Tuesday, in Philadelphia, the president focused on the past: “They gave you high prices. They give you the highest inflation in history. And we’re giving you—we’re bringing those prices down rapidly,” he continued. “We’re getting inflation. We’re crushing it, and you’re getting much higher wages.”
The data tell a less binary story. Inflation under Biden was high, at 9 percent, but not the 12 to 15 percent of the 1970s and early ’80s. When Biden left office, it was 3 percent, about the same as it is now. Trump’s own tariff policies are raising prices for consumers, undermining his claim that he is bringing costs down, while also eating away at the increase in wages in his second term. And according to an analysis of data from the Atlanta Fed, wages are growing faster than inflation for a little more than half of the workforce, which is why many people might not feel better off.
The economy hasn’t collapsed under Trump’s tariff plan, as many predicted. Unemployment remains low, the stock market is strong, and jobs are being created. The problem is that these aggregate gains mask uneven distribution, and many workers really are seeing their purchasing power erode.

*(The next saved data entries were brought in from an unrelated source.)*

(** After at least one erosion a marked pixel has only painted pixels
    around it: the scribbles differ from the image at every position of the
    image in its 3x3 window. *)
Theorem X_mask_eroded (image scribbles : Mat (Pixel Z)) (eps : Q) (n : nat)
  (i j i' j' : Z) :
  wellFormed image -> wellFormed scribbles -> sameSize image scribbles ->
  inGrid (rows image) (cols image) i j -> 0 <= Qfloor eps ->
  pixelAt (getScribbleMask image scribbles eps (S n)) i j <> 0 ->
  inGrid (rows image) (cols image) i' j' -> -1 <= i' - i <= 1 -> -1 <= j' - j <= 1 ->
  matAt (0, 0, 0) image i' j' <> matAt (0, 0, 0) scribbles i' j'.
Proof.
  intros Ha Hb Hs Hg Heps Hm Hg' Hi Hj E. apply Hm. clear Hm.
  rewrite getScribbleMask_rawMask.
  change (erode (rawMask image scribbles eps) (S n))
    with (erodeOnce (erode (rawMask image scribbles eps) n)).
  set (raw := rawMask image scribbles eps).
  assert (Hbin : binaryMask raw) by apply binaryMask_rawMask.
  assert (Hraw : pixelAt raw i' j' = 0).
  { unfold raw. rewrite (pixelAt_rawMask image scribbles eps i' j' Ha Hb Hs Hg').
    rewrite E, pixelDiff_same. unfold thresholdValue.
    destruct (Z.ltb_spec (Qfloor eps) 0); [lia|reflexivity]. }
  destruct (rows_erode raw n) as [Hr Hc].
  assert (Hrows : rows raw = rows image) by reflexivity.
  assert (Hcols : cols raw = cols image) by reflexivity.
  pose proof (erode_pointwise raw n i' j' Hbin ltac:(rewrite Hrows, Hcols; exact Hg')) as Hle.
  pose proof (erodeOnce_window (erode raw n) i j i' j' (binaryMask_erode raw n Hbin)
                ltac:(rewrite Hr, Hc, Hrows, Hcols; exact Hg)
                ltac:(apply In_elementAt; rewrite Hr, Hc, Hrows, Hcols; tauto)) as Hw.
  lia.
Qed.

Lemma X_mask_eroded_witness :
  let image := mkMat 1 2 [[(0, 0, 0); (0, 0, 0)]] in
  let scribbles := mkMat 1 2 [[(9, 9, 9); (9, 9, 9)]] in
  wellFormed image /\ wellFormed scribbles /\ sameSize image scribbles /\
  inGrid 1 2 0 0 /\ 0 <= Qfloor 1 /\
  pixelAt (getScribbleMask image scribbles 1 1) 0 0 <> 0 /\
  inGrid 1 2 0 1 /\ -1 <= 0 - 0 <= 1 /\ -1 <= 1 - 0 <= 1 /\
  matAt (0, 0, 0) image 0 1 <> matAt (0, 0, 0) scribbles 0 1.
Proof.
  intros image scribbles.
  assert (Ha : wellFormed image) by (split; [reflexivity | repeat constructor]).
  assert (Hb : wellFormed scribbles) by (split; [reflexivity | repeat constructor]).
  assert (Hs : sameSize image scribbles) by (split; reflexivity).
  assert (Hg : inGrid 1 2 0 0) by (unfold inGrid; lia).
  assert (Hg' : inGrid 1 2 0 1) by (unfold inGrid; lia).
  assert (He : 0 <= Qfloor 1) by (vm_compute; discriminate).
  assert (Hm : pixelAt (getScribbleMask image scribbles 1 1) 0 0 <> 0)
    by (vm_compute; discriminate).
  assert (Hi : -1 <= 0 - 0 <= 1) by lia.
  assert (Hj : -1 <= 1 - 0 <= 1) by lia.
  repeat (split; [assumption|]).
  exact (X_mask_eroded image scribbles 1 0%nat 0 0 0 1 Ha Hb Hs Hg He Hm Hg' Hi Hj).
Defined.

(** ** The assembled system *)

Section SystemProperties.
Local Open Scope R_scope.

Lemma rowTriplets_sum (hasColor : list bool) (r : Z) (pairs : list (Z * R)) :
  Rsum (map value (rowTriplets hasColor r pairs))
  = - Rsum (map snd (freePairs hasColor pairs)).
Proof.
  induction pairs as [|[s w] pairs IH]; [simpl; ring|].
  unfold rowTriplets, freePairs. cbn [flat_map filter fst snd].
  fold (rowTriplets hasColor r pairs) (freePairs hasColor pairs).
  rewrite map_app, Rsum_app, IH.
  destruct (nth (Z.to_nat s) hasColor false); cbn [negb];
    unfold Rsum; cbn [map value snd fold_right]; ring.
Qed.

Lemma pairs_partition (hasColor : list bool) (pairs : list (Z * R)) :
  Rsum (map snd pairs)
  = Rsum (map snd (constrainedPairs hasColor pairs)) + Rsum (map snd (freePairs hasColor pairs)).
Proof.
  induction pairs as [|[s w] pairs IH]; [simpl; ring|].
  unfold constrainedPairs, freePairs. cbn [filter fst snd].
  fold (constrainedPairs hasColor pairs) (freePairs hasColor pairs).
  destruct (nth (Z.to_nat s) hasColor false); cbn [negb];
    unfold Rsum in *; cbn [map snd fold_right]; rewrite IH; ring.
Qed.

Lemma Rsum_nonneg (l : list R) : Forall (fun w => 0 <= w) l -> 0 <= Rsum l.
Proof.
  induction 1 as [|x l Hx H IH]; simpl; [lra|]. fold (Rsum l). lra.
Qed.

Lemma weightedNeighbours_nonneg (nrows ncols : Z) (y : list R) (gamma : R) (i j : Z)
  (f : Z * R -> bool) :
  0 <= Rsum (map snd (filter f (weightedNeighbours nrows ncols y gamma i j))).
Proof.
  apply Rsum_nonneg, Forall_forall. intros w Hw. apply in_map_iff in Hw.
  destruct Hw as [[s w'] [<- Hin]]. apply filter_In in Hin. destruct Hin as [Hin _].
  unfold weightedNeighbours in Hin. apply in_combine_r in Hin.
  pose proof (getWeights_nonneg y (flatIndex ncols i j) (getNeighbours i j nrows ncols) gamma) as H.
  rewrite Forall_forall in H. now apply H.
Qed.

Lemma weightedNeighbours_total (nrows ncols : Z) (y : list R) (gamma : R) (i j : Z) :
  getNeighbours i j nrows ncols <> [] ->
  Rsum (map snd (weightedNeighbours nrows ncols y gamma i j)) = 1.
Proof. intros Hne. rewrite weightedNeighbours_snd. now apply getWeights_sum. Qed.

Lemma weightedNeighbours_empty (nrows ncols : Z) (y : list R) (gamma : R) (i j : Z) :
  getNeighbours i j nrows ncols = [] -> weightedNeighbours nrows ncols y gamma i j = [].
Proof. intros E. unfold weightedNeighbours. now rewrite E. Qed.

(** The matrix is computed from the luminance, the mask and [gamma] alone:
    the scribbles and their colour conversion do not enter it. *)
Theorem X_matrix_independent_of_scribbles
  (cvtColor cvtColor' : ColorConversionCode -> Mat (Pixel Z) -> Mat (Pixel Z))
  (Y : Mat R) (scribbles scribbles' : Mat (Pixel Z)) (mask : Mat Z) (gamma : R) :
  sysA (setupProblem cvtColor Y scribbles mask gamma)
  = sysA (setupProblem cvtColor' Y scribbles' mask gamma).
Proof.
  unfold setupProblem. cbv zeta. cbn [sysA]. f_equal.
  now rewrite !assemble_pixels, !pixels_coefficients.
Qed.
(** The table is found and parsing raises: the attempt ends in the handler. *)
Lemma attempt_parse_error (ck : list (string * string)) (data : payload)
    (attempt : Z) (rest : list Z) (s s' : St) (r : response)
    (results_table : node) (e : exn) :
  session_post ck post_url data s = (Ok r, s') ->
  raise_for_status r = Ok tt ->
  select_one "table" "searchResults" (soup_of_text r) = Some results_table ->
  parse_results_table results_table = Raise e ->
  attempts ck data (attempt :: rest) s
  = (value_of (handler attempt (attempts ck data rest) e s'),
     state_of (handler attempt (attempts ck data rest) e s'),
     [info (msg_post_attempt attempt max_retries); HttpPost post_url data 15]
       ++ trace_of (handler attempt (attempts ck data rest) e s')).
Proof.
  intros Hpost Hstatus Hsome Hparse. simpl. run_step.
  rewrite Hpost, Hstatus, Hsome, Hparse.
  destruct (attempt <? max_retries - 1).
  - destruct (Executor.post_attempts _ _ _ _ rest s') as [[a s1] t]. reflexivity.
  - reflexivity.
Qed.

(** The loop emits log records, POSTs of the one form [data], and sleeps of
    two seconds; nothing else. *)
Lemma loop_events (ck : list (string * string)) (data : payload) (l : list Z) :
  forall s, Forall (loop_event data) (trace_of (attempts ck data l s)).
Proof.
  induction l as [|attempt rest IH]; intros s.
  - constructor.
  - simpl. run_step.
    destruct (session_post ck post_url data s) as [[r|e] s1].
    + destruct (raise_for_status r) as [[]|e].
      * destruct (select_one "table" "searchResults" (soup_of_text r)) as [t|].
        -- destruct (parse_results_table t) as [results|e].
           ++ repeat constructor.
           ++ destruct (attempt <? max_retries - 1).
              ** specialize (IH s1). unfold trace_of in IH.
                 destruct (Executor.post_attempts _ _ _ _ rest s1) as [[a s2] t2].
                 simpl in *. repeat constructor; assumption.
              ** repeat constructor.
        -- specialize (IH s1). unfold trace_of in IH.
           destruct (Executor.post_attempts _ _ _ _ rest s1) as [[a s2] t2].
           simpl in *. repeat constructor; assumption.
      * destruct (attempt <? max_retries - 1).
        -- specialize (IH s1). unfold trace_of in IH.
           destruct (Executor.post_attempts _ _ _ _ rest s1) as [[a s2] t2].
           simpl in *. repeat constructor; assumption.
        -- repeat constructor.
    + destruct (attempt <? max_retries - 1).
      * specialize (IH s1). unfold trace_of in IH.
        destruct (Executor.post_attempts _ _ _ _ rest s1) as [[a s2] t2].
        simpl in *. repeat constructor; assumption.
      * repeat constructor.
Qed.
Lemma escape_slashes_word n :
  Forall (fun c => is_word c = true) n → escape_slashes n = n.
Proof.
  induction 1 as [|c n Hc _ IH]; [done|].
  rewrite escape_slashes_cons, (is_word_not_slash c Hc), IH. done.
Qed.

Lemma escape_slashes_render toks :
  well_formed toks → escape_slashes (render toks) = escaped toks.
Proof.
  induction toks as [|[c|n] toks IH]; [done| |].
  - intros (_ & _ & Hwf).
    by rewrite render_lit, escaped_lit, escape_slashes_cons, IH.
  - intros (_ & Hn & _ & Hwf).
    rewrite render_param, escaped_param, escape_slashes_cons.
    change (N.eqb 58 47) with false. cbv iota.
    by rewrite escape_slashes_app, escape_slashes_word, IH.
Qed.

Lemma replace_params_name n rest acc :
  Forall (fun c => is_word c = true) n →
  replace_params (n ++ rest) (Some acc)
  = replace_params rest (Some (rev n ++ acc)).
Proof.
  intros Hn; revert acc; induction Hn as [|c n Hc _ IH]; intros acc; [done|].
  simpl. rewrite Hc, IH. by rewrite <- app_assoc.
Qed.

Lemma syntax_char_facts c :
  is_syntax_char c = false →
  c ≠ 36%N ∧ c ≠ 40%N ∧ c ≠ 92%N.
Proof.
  intros H. repeat split; intros ->; by vm_compute in H.
Qed.

Lemma replace_params_None_cons c s :
  c ≠ 58%N →
  replace_params (c :: s) None
  = (c :: fst (replace_params s None), snd (replace_params s None)).
Proof.
  intros Hc. simpl. destruct (N.eqb_spec c 58) as [|_]; [done|].
  by destruct (replace_params s None).
Qed.

Lemma replace_params_Some_cons c s a acc :
  is_word c = false → c ≠ 58%N →
  replace_params (c :: s) (Some (a :: acc))
  = (group_src ++ c :: fst (replace_params s None),
     rev (a :: acc) :: snd (replace_params s None)).
Proof.
  intros Hw Hc. cbn [replace_params]. rewrite Hw.
  destruct (N.eqb_spec c 58) as [|_]; [done|].
  cbn [flush_name]. by destruct (replace_params s None).
Qed.

Lemma replace_params_Some_colon s a acc :
  replace_params (58%N :: s) (Some (a :: acc))
  = (group_src ++ fst (replace_params s (Some [])),
     rev (a :: acc) :: snd (replace_params s (Some []))).
Proof.
  cbn [replace_params]. change (is_word 58) with false. cbv iota.
  change (N.eqb 58 58) with true. cbv iota.
  cbn [flush_name]. by destruct (replace_params s (Some [])).
Qed.

Lemma rev_nonempty {A} (l : list A) : l ≠ [] → ∃ a acc, rev l = a :: acc.
Proof.
  intros Hl. destruct (rev l) as [|a acc] eqn:E; [|eauto].
  apply (f_equal (@rev A)) in E. rewrite rev_involutive in E. done.
Qed.

Lemma replace_params_escaped toks :
  well_formed toks →
  replace_params (escaped toks) None = (source toks, names_of toks)
  ∧ ∀ a acc,
      match toks with TLit c :: _ => is_word c = false | _ => True end →
      replace_params (escaped toks) (Some (a :: acc))
      = (group_src ++ source toks, rev (a :: acc) :: names_of toks).
Proof.
  induction toks as [|[c|n] toks IH].
  - intros _. split; [done|]. intros a acc _.
    cbn [escaped source names_of flat_map replace_params flush_name].
    by rewrite app_nil_r.
  - intros (Hsyn & Hcolon & Hwf). destruct (IH Hwf) as [IH0 _].
    apply syntax_char_facts in Hsyn as (_ & _ & Hbs).
    rewrite escaped_lit, source_lit.
    destruct (N.eqb_spec c 47) as [->|Hslash]; cbn [app].
    + split.
      * rewrite !replace_params_None_cons, IH0 by done. done.
      * intros a acc _.
        rewrite replace_params_Some_cons, replace_params_None_cons, IH0 by done.
        done.
    + split.
      * rewrite replace_params_None_cons, IH0 by done. done.
      * intros a acc Hw.
        rewrite replace_params_Some_cons, IH0 by done. done.
  - intros (Hne & Hn & Hnext & Hwf). destruct (IH Hwf) as [IH0 IH1].
    rewrite escaped_param, source_param.
    destruct (rev_nonempty n Hne) as (a' & acc' & Hrev).
    assert (Hname : replace_params (n ++ escaped toks) (Some [])
                    = (group_src ++ source toks, n :: names_of toks)).
    { rewrite (replace_params_name n _ []), app_nil_r, Hrev by done.
      rewrite IH1 by (by destruct toks as [|[]]).
      by rewrite <- Hrev, rev_involutive. }
    split.
    + cbn [replace_params]. change (N.eqb 58 58) with true. cbv iota.
      by rewrite Hname.
    + intros a acc _. rewrite replace_params_Some_colon, Hname. done.
Qed.

Lemma parse_atoms_source toks :
  well_formed toks →
  parse_atoms (source toks ++ [36%N]) 0 = Some (map atom_of toks).
Proof.
  induction toks as [|[c|n] toks IH].
  - done.
  - intros (Hsyn & Hcolon & Hwf).
    pose proof (syntax_char_facts c Hsyn) as (Hd & Hp & Hb).
    rewrite source_lit.
    destruct (N.eqb_spec c 47) as [->|Hslash]; cbn [app].
    + change group_src with [40; 91; 94; 92; 47; 93; 43; 41]%N.
      cbn [parse_atoms starts_with N.eqb Pos.eqb andb option_map].
      change (is_syntax_char 92) with true. cbv iota.
      rewrite IH by done. done.
    + cbn [parse_atoms].
      destruct (N.eqb_spec c 36) as [|_]; [done|].
      assert (Hsw : ∀ s, starts_with group_src (c :: s) = false).
      { intros s.
        change group_src with [40; 91; 94; 92; 47; 93; 43; 41]%N.
        cbn [starts_with]. by destruct (N.eqb_spec 40 c) as [<-|]. }
      rewrite Hsw. destruct (N.eqb_spec c 92) as [|_]; [done|].
      rewrite Hsyn, IH by done. done.
  - intros (Hne & Hn & Hnext & Hwf). rewrite source_param.
    change group_src with [40; 91; 94; 92; 47; 93; 43; 41]%N.
    cbn [app parse_atoms starts_with N.eqb Pos.eqb andb option_map].
    rewrite IH by done. done.
Qed.

(** X12: for a pattern made of literal code units (neither a colon nor a
    character of the regex syntax) and of parameters [:name], [register]
    appends, after the routes already registered, a route whose regex has
    one literal per literal and one group per parameter, and whose
    parameter names are the names in the order of the pattern. *)
Theorem register_compiles_pattern {Page} toks (h : Handler Page)
  (st : State Page) :
  well_formed toks →
  register (render toks) h st
  = Some (with_routes
            (routes st ++
             [{| pattern := render toks;
                 regex := map atom_of toks;
                 paramNames := names_of toks;
                 handler := h |}])
            st).
Proof.
  intros Hwf. unfold register.
  rewrite escape_slashes_render by done.
  destruct (replace_params_escaped toks Hwf) as [-> _].
  change (js "^") with [94%N]. change (js "$") with [36%N].
  unfold RegExp. cbn [app]. by rewrite parse_atoms_source.
Qed.

End RegisterProofs.

Section RouterExtras.
Import JS Eff Router RouterSpec RouterSpec2 RouterSpec3.
Context {Page : Type} {dom : Dom Page}.
Implicit Types (st : State Page) (route : Route Page).

Lemma bind_params_bound names groups acc st :
  bind_params names groups acc st
  = (match bound names groups acc with
     | Some p => Ok p
     | None => Throw uri_error
     end, st).
Proof.
  revert groups acc; induction names as [|name names IH]; intros groups acc;
    simpl; [done|].
  by destruct (decodeURIComponent _).
Qed.

Lemma bound_fails names groups acc :
  length names = length groups →
  Exists (fun g => decodeURIComponent g = None) groups →
  bound names groups acc = None.
Proof.
  revert groups acc; induction names as [|name names IH];
    intros [|g groups] acc Hlen Hex; try done.
  - by apply Exists_nil in Hex.
  - simpl. destruct (decodeURIComponent g) as [v|] eqn:Hg; [|done].
    apply IH; [by injection Hlen|].
    apply Exists_cons in Hex as [Hex|Hex]; [congruence|done].
Qed.

Lemma dispatch_unmatched (rs : list (Route Page)) path :
  Forall (fun r => ¬ matches path r) rs →
  Forall (fun r => regex_match (regex r) path = None) rs.
Proof.
  intros H. eapply Forall_impl; [exact H|]. intros r Hr. unfold matches in Hr.
  simpl in *. destruct (regex_match (regex r) path); [|done]. by destruct Hr.
Qed.

(** X13: when no registered route matches the path, and so after
    [clearRoutes] for every path, [handleRoute] returns normally and no
    handler runs: the warning is logged, [handle404] writes its notice into
    the first [main] element of the document, into the body when there is
    no [main], and nowhere when there is neither; the routes are unchanged
    and the parameters of the last matched route stay current (after
    [clearRoutes] there are none). *)
Theorem handleRoute_not_found st :
  (Forall (fun r => ¬ matches (pathname st) r) (routes st) →
   ∃ st',
     handleRoute st = (Ok tt, st')
     ∧ currentParams st' = currentParams st
     ∧ page st' = show_not_found (page st)
     ∧ routes st' = routes st
     ∧ trace st' = trace st ++ [WarnNoRoute (pathname st); Render404])
  ∧ (∃ st',
       handleRoute (snd (clearRoutes st)) = (Ok tt, st')
       ∧ currentParams st' = ∅
       ∧ page st' = show_not_found (page st)
       ∧ routes st' = []
       ∧ trace st' = trace st ++ [WarnNoRoute (pathname st); Render404])
  ∧ (∀ main, querySelector_main (page st) = Some main →
       show_not_found (page st)
       = set_innerHTML main not_found_html (page st))
  ∧ (∀ body, querySelector_main (page st) = None →
       document_body (page st) = Some body →
       show_not_found (page st)
       = set_innerHTML body not_found_html (page st))
  ∧ (querySelector_main (page st) = None →
     document_body (page st) = None →
     show_not_found (page st) = page st).
Proof.
  split; [|split; [|split; [|split]]].
  - intros Hno. exists (not_found st). split; [|done].
    unfold handleRoute. run_router.
    apply dispatch_none; [|done]. by apply dispatch_unmatched.
  - exists (not_found (snd (clearRoutes st))). split; [|done].
    unfold handleRoute. run_router. by apply dispatch_none.
  - intros main Hm. unfold show_not_found. by rewrite Hm.
  - intros body Hm Hb. unfold show_not_found. by rewrite Hm, Hb.
  - intros Hm Hb. unfold show_not_found. by rewrite Hm, Hb.
Qed.

(** X14: when a group captured by the first matching route is not a valid
    percent-encoding, [handleRoute] throws the URIError of
    [decodeURIComponent]: the handler does not run, nothing is logged and
    the router is left as it was. *)
Theorem handleRoute_malformed_escape st pre route post groups :
  routes st = pre ++ route :: post →
  Forall (fun r => ¬ matches (pathname st) r) pre →
  regex_match (regex route) (pathname st) = Some groups →
  length (paramNames route) = length groups →
  Exists (fun g => decodeURIComponent g = None) groups →
  handleRoute st = (Throw uri_error, st).
Proof.
  intros Hrs Hpre Hm Hlen Hex. unfold handleRoute. run_router. rewrite Hrs.
  rewrite dispatch_skip by (by apply dispatch_unmatched).
  simpl. rewrite Hm. run_router.
  by rewrite bind_params_bound, bound_fails.
Qed.

Lemma dispatch_matched_app (rs extra : list (Route Page)) path st :
  Exists (matches path) rs →
  dispatch (rs ++ extra) path st = dispatch rs path st.
Proof.
  induction 1 as [r rs [gs Hr]|r rs _ IH]; simpl.
  - by rewrite Hr.
  - destruct (regex_match (regex r) path); [done | exact IH].
Qed.

Lemma dispatch_routes (rs : list (Route Page)) path R st :
  Exists (matches path) rs →
  dispatch rs path (with_routes R st)
  = (fst (dispatch rs path st), with_routes R (snd (dispatch rs path st))).
Proof.
  induction 1 as [r rs [gs Hr]|r rs _ IH]; simpl.
  - rewrite Hr. run_router. rewrite !bind_params_bound.
    destruct (bound _ _ _) as [params|]; [|done]. simpl.
    unfold view. simpl.
    by destruct (handler r params _ _) as [doc' [error|]].
  - destruct (regex_match (regex r) path) as [gs|] eqn:Hr; [|exact IH].
    run_router. rewrite !bind_params_bound.
    destruct (bound _ _ _) as [params|]; [|done]. simpl.
    unfold view. simpl.
    by destruct (handler r params _ _) as [doc' [error|]].
Qed.

(** X15: [register] adds the route after the routes already there, so a
    path that a route registered earlier matches is handled as before: the
    result, the parameters, the effect of the handler and the console are
    those of the router without the new route. *)
Theorem register_keeps_precedence st st' pattern_ (h : Handler Page) :
  register pattern_ h st = Some st' →
  (∃ r, routes st' = routes st ++ [r] ∧ pattern r = pattern_ ∧ handler r = h)
  ∧ (Exists (matches (pathname st)) (routes st) →
     handleRoute st'
     = (fst (handleRoute st),
        with_routes (routes st') (snd (handleRoute st)))).
Proof.
  unfold register.
  destruct (replace_params (escape_slashes pattern_) None) as [src names].
  destruct (RegExp _) as [rx|]; [|done]. intros [= <-]. split.
  - by eexists.
  - intros Hex. unfold handleRoute. run_router. simpl.
    rewrite dispatch_matched_app by done. by apply dispatch_routes.
Qed.
(** X23. A pagination event that arrives while a fetch is in flight
    takes effect when the response of that fetch arrives: the response
    is still accepted (the event has not moved the anchor) and its
    callback ends normally; a parked pagination becomes the stored one
    and the waiting slot is emptied, and the subscription observer runs
    for it before the callback returns. [_busy] is therefore left clear
    when nothing was parked, and otherwise it is either clear or set
    again together with a new subscription, started after the previous
    one was cancelled. *)
Theorem parked_pagination_applied (pagination : Pagination) (st : State)
        (direction : Direction) (raw : list Item) :
  _busy st = true ->
  let parked := __paginationChangedHandler pagination st in
  exists st',
    DbListMixinCascade.callback (_index st) direction raw parked = Normal st'
    /\ _paginationWaiting st' = None
    /\ (_paginationWaiting parked = Some pagination ->
        _pagination st' = Some pagination)
    /\ (_paginationWaiting parked = None ->
        _pagination st' = _pagination st
        /\ _busy st' = false
        /\ effects st' = effects st)
    /\ (_busy st' = false
        \/ (_busy st' = true
            /\ exists sub,
                _unsubscribe st' = Some sub
                /\ effects st'
                   = effects st
                     ++ match _unsubscribe st with
                        | Some old => [Unsubscribed old; Subscribed sub]
                        | None => [Subscribed sub]
                        end)).
Proof.
  intros Hbusy parked.
  assert (Hfresh : optZ_eqb (_index st) (_index parked) = true).
  { unfold parked. rewrite (handler_busy_index pagination st Hbusy).
    apply DbListFacts.optZ_eqb_refl. }
  assert (Hfields : _pagination parked = _pagination st
                    /\ effects parked = effects st
                    /\ _unsubscribe parked = _unsubscribe st).
  { destruct (handler_busy pagination st Hbusy) as [E | E];
      fold parked in E; rewrite E; repeat split. }
  destruct Hfields as (Hp & He & Hu).
  destruct (callback_cascade (_index st) direction raw parked Hfresh)
    as (st' & spliced & items' & Hrun & _ & _ & _ & _ & _ & Hw' & Hp'
        & Hcases).
  exists st'. split; [exact Hrun |]. split; [exact Hw' |].
  split; [| split].
  - intros Hparked. rewrite Hp', Hparked. reflexivity.
  - intros Hnone.
    rewrite (callback_nothing_parked _ _ _ _ Hnone) in Hrun.
    injection Hrun as <-.
    destruct (callback_completes (_index st) direction raw parked Hfresh)
      as (Hb & _ & Hpc & Hec & _).
    rewrite Hpc, Hnone, Hec, Hp, He. repeat split. exact Hb.
  - rewrite He, Hu in Hcases.
    destruct Hcases as [[Hb _] | Hagain]; [left; exact Hb | right].
    exact Hagain.
Qed.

Trump is hardly the first president to cherry-pick numbers and accentuate the positive. But his argument is weak because he has to overcome people’s lived experience. To win back voters’ approval on this issue, he not only has to show that he can turn around an economy—nearly impossible for any president—but also has to reverse the laws of politics that say the bank account and wallet outweigh presidential rhetoric. That is an unavoidable truth, no matter how hard you weave.